Morgan v. Robinson et al
Filing
36
MEMORANDUM AND ORDER - THEREFORE, IT IS ORDERED THAT: Plaintiff's motion for a temporary restraining order or a permanent injunction, Filing No. 12 , is denied. Defendant's motion to stay or dismiss, Filing No. 15 , is granted as to the stay and denied as to the motion to dismiss. Defendant's motion to strike, Filing No. 19 , is denied as moot. Defendant's motion to compel arbitration, Filing No. 23 , is granted. Defendant's motion to strike, Filing No. 30 , is denied as moot. The parties are ordered to file a status report every 60 days from the date of this order updating the Court on the arbitration proceedings. The parties are further ordered to immediately notify this Court when the arbitration process is complete and indicate what further action, if any, needs to be taken in this case.

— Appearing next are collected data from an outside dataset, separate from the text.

(* ===== verification/WhoisServer.v ===== *)
(** * The WHOIS listener (internal/whois/whois.go)

    [Listen], [Addr], [Serve] with its accept loop and its closing goroutine,
    [Shutdown] and the connection handlers, as a machine whose steps are the
    atomic actions of the goroutines and of the network.  The interleaving is the
    sequence of steps; a section under the mutex is one step. *)

From stdpp Require Import base tactics option list gmap strings.
From Stdlib Require Import ZArith Lia.
From S2P Require Import Prelude GoStrings Domain Store MemoryStore GoRegexp Whois.
#[local] Open Scope Z_scope.

Module gateway.

(** ** State *)

(** A connection: its number and the bytes its client sends before it stops or
    the read deadline passes. *)
Record conn := mkConn { c_id : nat; c_input : string }.
(** A listener of the operating system: not yet accepted connections wait in
    the backlog; closing it resets them. *)
Record listener := mkListener { l_addr : string; l_open : bool; l_backlog : list conn }.

(** Where [Serve] is: not called, at [ln.Accept()], after a failed accept, or
    returned with its error. *)
Inductive serve_pc : Type :=
  | NotServing
  | Accepting (ln : nat)
  | AcceptFailed (ln : nat) (e : error)
  | Returned (r : result unit).

(** [Server] ([sv_ln] its field [ln], an index into the listeners) with what its
    goroutines hold. *)
Record Server := mkServer {
  sv_addr : string;
  sv_ln : option nat;
  sv_listeners : list listener;
  sv_serve : serve_pc;
  sv_closer : option nat;
  sv_cancelled : bool;
  sv_handlers : list conn;
  sv_closed : list (conn * option string);
  sv_warnings : nat
}.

This case is stayed until further notice by this Court. Ordered by Senior Judge Joseph F. Bataillon. (TCL )
IN THE UNITED STATES DISTRICT COURT
FOR THE DISTRICT OF NEBRASKA
DONALD MORGAN,
Plaintiff,
8:14CV212
v.
MEMORANDUM AND ORDER
MICHAEL ROBINSON, Washington
County Sheriff, an individual; and
WASHINGTON COUNTY, NEBRASKA,
Defendants.
This matter is before the Court on plaintiff’s motion for a temporary restraining
order or a preliminary injunction, Filing No. 12. Defendants filed a motion to stay or
dismiss, contending this case should be submitted to federal mediation. Filing No. 15.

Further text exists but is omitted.